Five recommendations proposed at inquest into shooting death of a Windsor man

AM800-News-Matthew-Mahoney-March-2018

The jury in the coroner's inquest into the police-involved shooting death of a Windsor man is being asked to consider five recommendations aimed at preventing another death under similar circumstances.

The presiding officer, Dr. Daniel Ambrosini, will deliver his charge to the jury Friday morning following nine days of testimony and submissions looking at the life and death of Matthew Mahoney, who had been diagnosed with schizophrenia.

The recommendations are focused on improving the the sharing of data when it comes to mental healthcare wait times and patient volumes; that a task force be struck to review and report on funding, accountability and timely access to care; improvements in how family members and caregivers can provide support or information about a patient; and improvements when it comes to training and procedures used by police in respect to dealing with people with mental illness.

The jury is also being asked to decide by what means did the person die, in this case, Matthew Mahoney. The jury must consider if his death was a suicide, homicide or undetermined.

Michael Mahoney, Matthew's brother, told the jury the family would not support this as suicide by police.

"Given the evidence, this would not be supported given his notes from attending physicians or doctors who knew him. While Matt would often make threats (of suicide), these would always be rescinded and were, in our opinion, clear indications of a cry for help, attention or reaction."

Michael Mahoney argued that his brother's intentions were not to provoke a violent interaction as he repeatedly tried to avoid the officers that morning and didn't react until a taser was drawn.

"In that moment, Matt may have felt that was his only option," he says. "We recognize Matthew lived a tortured life that most of us will never understand, be witness or party to. While that wasn't Matt's intention that morning, we also recognize that Matthew was finally going to find peace for once and may have even been thankful that his journey was coming to an end."

The lawyer representing the Windsor Police Service and the lawyers representing the officers involved in the incident made arguments that the jury deem Mahoney's death a suicide.

During testimony in the case, two officers involved in the shooting told the inquest that Mahoney said "thank you" moments after he had been shot, with both officers stating they believed it was suicide by police.

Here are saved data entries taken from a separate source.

Lemma make_spec b sel w1 w2 (m : Z * option (path * nat * vnptr) → V Z) p v x s :
  (∀ e, 0 < e → m (- e, None) = mret (- e)) →
  (∀ name len d, m (0, Some (name, len, d)) = make_in sel w1 w2 d name len) →
  (∀ s d y k, vinv s → vnodes (v_fs s) !! d = Some y → vn_ops y = Some k → isdir (data s) (inode y) = true →
     is_Some (sel (vops_tab k))) →
  (∀ s d y k f name len, vinv s → vnodes (v_fs s) !! d = Some y → 1 <= held s d →
     linked (data s) (inode y) = true → vn_ops y = Some k → sel (vops_tab k) = Some f →
     dirent (data s) (inode y) (take len name) = None → makes roomy b (f d name len) s (inode y) (take len name)) →
  vinv s → nul ∉ p → start_vnode s p None = Some v → vnodes (v_fs s) !! v = Some x →
  linked (data s) (inode x) = true →
  ∃ r s', (dir_namev p None ≫= m) s = Ret r s' ∧ made b s p x r s'.
Proof.
  intros Hm0 Hm1 Hsel Hmk Hi Hn Hb Hx Hl. assert (∀ w, 0 <= held s w) as Hg by (intros w; by apply held_nonneg).
  destruct (dir_namev_spec p None v x s) as (r & s1 & E1 & Hi1 & Hf1 & HR); [done..|].
  rewrite (bind_step _ _ _ _ _ E1). destruct (resolve_path _ _ p) as [e|[i n]] eqn:Hres.
  - destruct HR as [-> Hh]. pose proof (resolve_error_pos _ _ _ _ Hres). exists (- e), s1. rewrite Hm0 by done.
    split; [done|]. split; [done|by eapply hframe_oframe|done|by apply hframe_keeps|].
    rewrite Hres. split; [done|by eapply hframe_view].
  - destruct HR as (name & len & d & y & -> & <- & Hy & <- & Hh1). rewrite Hm1.
    pose proof (resolve_path_linked _ _ _ _ _ Hl Hres) as Hlj.
    destruct (hf_view _ _ _ Hf1 _ Hlj) as (L1 & D1 & N1).
    destruct (make_in_spec b sel w1 w2 (held s) d y name len s1) as (r & s2 & E2 & Hi2 & Ho2 & Hh2 & Hk2 & Hr);
      [done|done|congruence|done|done|by eauto..|].
    exists r, s2. split; [done|]. split; [done| |done| |].
    + eapply oframe_trans; [by eapply hframe_oframe|done].
    + eapply keeps_trans; [by apply hframe_keeps|done].
    + rewrite Hres. unfold make_result in *. rewrite D1, N1 in Hr. pose proof (hframe_view _ _ _ Hf1) as V1.
      destruct (isdir (data s) _); [|destruct Hr; split; [done|by transitivity (data s1)]].
      destruct (dirent (data s) _ _); [destruct Hr; split; [done|by transitivity (data s1)]|].
      destruct Hr as [(-> & j & Hc)|(? & ? & ? & ?)]; [left|right; split_and!; [done..|by transitivity (data s1)]].
      split; [done|]. exists j. eapply created_same_view; eauto. reflexivity.
Qed.

(** [do_mkdir] and [do_mknod] are such calls. *)
Lemma do_mkdir_made p v x s :
  vinv s → nul ∉ p → start_vnode s p None = Some v → vnodes (v_fs s) !! v = Some x →
  linked (data s) (inode x) = true →
  ∃ r s', do_mkdir p s = Ret r s' ∧ made true s p x r s'.
Proof.
  apply (make_spec true op_mkdir "resVnode" "NULL != dirVnode->vn_ops->mkdir").
  - intros e He. by replace (- e <? 0) with true by lia.
  - done.
  - intros s1 d y k Hi1 Hy Hk Hd. destruct (ok_ops _ _ _ (vi_ok _ Hi1 _ _ Hy)) as (k' & Hk' & _ & Hmk & _).
    rewrite Hk in Hk'. injection Hk' as <-. by apply Hmk.
  - intros. by eapply mkdir_makes.
Qed.

Lemma do_mknod_made p mode devid v x s :
  vinv s → nul ∉ p → start_vnode s p None = Some v → vnodes (v_fs s) !! v = Some x →
  linked (data s) (inode x) = true →
  if S_ISCHR mode || S_ISBLK mode then ∃ r s', do_mknod p mode devid s = Ret r s' ∧ made false s p x r s'
  else do_mknod p mode devid s = Ret (- EINVAL) s.
Proof.
  unfold do_mknod. destruct (_ || _) eqn:Hm; [|done].
  apply (make_spec false (λ ops, (λ f d name len, f d name len mode devid) <$> op_mknod ops) "result"
    "NULL != dirVnode->vn_ops->mknod").
  - intros e He. by replace (- e =? 0) with false by lia.
  - intros name len d. unfold make_in. change (0 =? 0) with true. cbn iota.
    change (deref (Some ?a) _ ≫= ?f) with (f a). cbn beta iota. f_equal.
    apply functional_extensionality. intros [r o]. repeat case_match; try done. f_equal.
    apply functional_extensionality. intros ops. by destruct (op_mknod ops).
  - intros s1 d y k Hi1 Hy Hk Hd. apply fmap_is_Some. by eapply mknod_dir.
  - intros s1 d y k f name len ????? (g & Hg & ->)%fmap_Some ?. by eapply mknod_makes.
Qed.

Lemma made_grows b s p x r s' :
  linked (data s) (inode x) = true → made b s p x r s' → grows (data s) (data s').
Proof.
  intros Hl [_ _ _ _ Hr]. destruct (resolve_path _ _ p) as [e|[i n]]; [apply same_view_grows, Hr|].
  unfold make_result in Hr. destruct (isdir _ _); [|apply same_view_grows, Hr].
  destruct (dirent (data s) i n) eqn:Hn; [apply same_view_grows, Hr|].
  destruct Hr as [(_ & j & Hc)|(_ & _ & _ & Hv)]; [by eapply created_grows|by apply same_view_grows].
Qed.

(** C21. [do_mkdir]: the error of name resolution, EEXIST if the last
    component exists, ENOTDIR if it is looked for in something else than a
    directory; otherwise a new, empty directory has been entered under that
    name and nothing else has changed, or the file system has returned an
    error and nothing at all has changed.  In all cases the references to
    vnodes, the open files and the working directories are as before, and
    what a path names it still names. *)
Theorem do_mkdir_creates p v x s :
  vinv s → nul ∉ p → start_vnode s p None = Some v → vnodes (v_fs s) !! v = Some x →
  linked (data s) (inode x) = true →
  ∃ r s', do_mkdir p s = Ret r s' ∧ vinv s' ∧ oframe s s' ∧ (∀ w, held s' w = held s w) ∧
    match resolve_path (data s) (inode x) p with
    | inl e => r = - e ∧ same_view (data s) (data s')
    | inr (i, n) => make_result true (data s) (data s') i n r
    end ∧
    ∀ i q j, linked (data s) i = true → resolve_file (data s) i q = inr j → resolve_file (data s') i q = inr j.
Proof.
  intros Hi Hn Hb Hx Hl. destruct (do_mkdir_made p v x s) as (r & s' & E & Hm); [done..|].
  exists r, s'. split_and!; [done|apply Hm..|]. intros i q j. apply resolve_file_grows. by eapply made_grows.
Qed.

The lawyer representing Dr. Aleem Khan argued Mahoney's death was a homicide. Dr. Khan, a psychiatrist at Windsor Regional Hospital who had contact with Mahoney several times in the months leading up to his death, had assessed him as being capable and not a harm to himself or a harm to others.

Mahoney had been brought to the hospital on at least six occasions before his death for an assessment, which included a number of cases where he said he "felt like killing himself," only to tell healthcare providers that he didn't want to kill himself, he just felt like it.

The 33-year-old Mahoney was shot and killed on March 21, 2018 after a violent confrontation with police in the Dufferin Place alley, behind the McDonalds at Goyeau Street and Wyandotte Street.

Officers had been called for a report of a man carrying a butcher block with knives. Police asked him to stop but he attacked the officers instead.  Police tasered the man, but it didn't stop him and then shots were fired.

One officer was stabbed during the altercation.

Ontario's Special Investigations Unit cleared police of any wrongdoing in the case, concluding the shots fired by the officers, which struck and killed Mahoney, 'were justified'.

 

A total of five joint recommendations have been submitted, by several parties with standing at the inquest, for the jury to consider:

1. That the Ontario Ministry of Health, for the purpose of assisting clinicians and directing patients to receive timely mental health services and promoting accountability of community mental health services, a direction that all hospitals and community-based mental health services that receive funding from the Government of Ontario, collect and publicize non-identifying data regarding wait times for treatment (actual receipt of mental health services by mental health professionals as opposed to waiting times for intake) and patient volumes. Days and hours of mental health services provided. Provide the resources to hospitals and mental health services to provide this data.

2. That the Ontario Ministry of Health, within six months of the jury verdict, strike a task force to review and report on funding, accountability and timely access to care for all community-based mental health services that receive funding from the Government of Ontario, and available resources and supports for family members and/or caregivers of patients receiving mental health services, and how those family members and/or caregivers can provide support and/or information about the patient when patient consent is not provided. The task force review should focus these reviews on the most vulnerable patients, in particular those with moderate or to severe mental illness, especially schizophrenia or schizophrenia related disorders.

3. That the Government of Ontario should enhance supports for families of persons who die in an police encounter and ensure those supports are delivered in a timely and trauma informed manner.

4. That the Ministry of the Solicitor General and the Windsor Police Service explore providing police training and addressing mental health situations and crisis, including providing awareness, education, recognizing and identifying when mental illness may be playing a role.

5. That the Ministry of the Solicitor General and the Windsor Police Service consider reviewing current procedures and processes in respect to police response to persons with a mental illness.